▶ **Work item**
What you return must be every line from the beginning of the data through the line holding "rewrite <- (takeWhile_dropWhile", unchanged.

:: Supplied data ::

(** One step of the collapse: a run of white space becomes [rep]. *)
Lemma replaceAll_spaces_cons rep c t :
  replaceAll spacesRe rep (c :: t) =
    if isSpace c
    then rep ++ replaceAll spacesRe rep (dropWhile isSpace t)
    else c :: replaceAll spacesRe rep t.
Proof.
  unfold replaceAll. cbn [replaceFrom]. unfold spacesRe at 1.
  cbn [takeWhile]. destruct (isSpace c); [|reflexivity].
  cbn [length]. f_equal.
  rewrite <- (takeWhile_dropWhile isSpace t) at 2.
  apply replaceFrom_skip.
Qed.

Lemma dropWhile_length p s : (length (dropWhile p s) <= length s)%nat.
Proof.
  induction s as [|c t IH]; [reflexivity|].
  cbn. destruct (p c); cbn; lia.
Qed.

Lemma dropWhile_headNotSpace s : headNotSpace (dropWhile isSpace s) = true.
Proof.
  destruct (dropWhile_head isSpace s) as [-> | (c & t & -> & Hc)];
    [reflexivity|].
  cbn. now rewrite Hc.
Qed.

Lemma replaceAll_spaces_head rep s :
  headNotSpace s = true -> headNotSpace (replaceAll spacesRe rep s) = true.
Proof.
  destruct s as [|c t]; [reflexivity|].
  cbn [headNotSpace]. intros H. apply negb_true_iff in H.
  rewrite replaceAll_spaces_cons, H. cbn. now rewrite H.
Qed.

Lemma wsNormal_cons c t :
  wsNormal (c :: t) =
    (if isSpace c then (c =? chr " ")%N && headNotSpace t else true)
    && wsNormal t.
Proof. destruct t; reflexivity. Qed.

(** Once the runs are collapsed, white space is normal. *)
Lemma spaces_collapsed s : wsNormal (replaceAll spacesRe (str " ") s) = true.
Proof.
  remember (length s) as n eqn:Hn.
  assert (Hle : (length s <= n)%nat) by lia. clear Hn.
  revert s Hle. induction n as [|n IH]; intros s Hle.
  - destruct s; [reflexivity | cbn in Hle; lia].
  - destruct s as [|c t]; [reflexivity|].
    cbn [length] in Hle. rewrite replaceAll_spaces_cons.
    destruct (isSpace c) eqn:Hc.
    + change (str " " ++ ?u) with (chr " " :: u).
      rewrite wsNormal_cons.
      rewrite replaceAll_spaces_head by apply dropWhile_headNotSpace.
      rewrite IH by (pose proof (dropWhile_length isSpace t); lia).
      reflexivity.
    + rewrite wsNormal_cons, Hc. apply IH. lia.
Qed.

Lemma headNotSpace_dropWhile s :
  headNotSpace s = true -> dropWhile isSpace s = s.
Proof.
  destruct s as [|c t]; [reflexivity|].
  cbn. intros H. apply negb_true_iff in H. now rewrite H.
Qed.

(** Where white space is normal, the collapse changes nothing. *)
Lemma spaces_fixed s :
  wsNormal s = true -> replaceAll spacesRe (str " ") s = s.
Proof.
  induction s as [|c t IH]; [reflexivity|].
  rewrite wsNormal_cons, replaceAll_spaces_cons. intros H.
  apply andb_true_iff in H as [H1 H2].
  destruct (isSpace c); [|now rewrite IH].
  apply andb_true_iff in H1 as [Hc Hh]. apply N.eqb_eq in Hc. subst c.
  rewrite headNotSpace_dropWhile by assumption. now rewrite IH.
Qed.

Lemma wsNormal_suffix p s :
  wsNormal s = true -> wsNormal (dropWhile p s) = true.
Proof.
  induction s as [|c t IH]; [reflexivity|].
  intros H. cbn [dropWhile]. destruct (p c); [|assumption].
  rewrite wsNormal_cons in H. apply andb_true_iff in H as [_ H]. now apply IH.
Qed.

Lemma wsNormal_prefix v w : wsNormal (v ++ w) = true -> wsNormal v = true.
Proof.
  induction v as [|c v IH]; [reflexivity|].
  cbn [app]. rewrite !wsNormal_cons. intros H.
  apply andb_true_iff in H as [H1 H2]. rewrite (IH H2), andb_true_r.
  destruct (isSpace c); [|reflexivity].
  apply andb_true_iff in H1 as [Hc Hh]. rewrite Hc.
  destruct v; [reflexivity | exact Hh].
Qed.

Lemma wsNormal_trim s : wsNormal s = true -> wsNormal (trim s) = true.
Proof.
  intros H. unfold trim.
  destruct (trimEnd_spec (trimStart s)) as (ws & Heq & _ & _).
  apply (wsNormal_prefix _ ws). rewrite <- Heq.
  now apply wsNormal_suffix.
Qed.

:::

▶ **Your response**
(** One step of the collapse: a run of white space becomes [rep]. *)
Lemma replaceAll_spaces_cons rep c t :
  replaceAll spacesRe rep (c :: t) =
    if isSpace c
    then rep ++ replaceAll spacesRe rep (dropWhile isSpace t)
    else c :: replaceAll spacesRe rep t.
Proof.
  unfold replaceAll. cbn [replaceFrom]. unfold spacesRe at 1.
  cbn [takeWhile]. destruct (isSpace c); [|reflexivity].
  cbn [length]. f_equal.
  rewrite <- (takeWhile_dropWhile isSpace t) at 2.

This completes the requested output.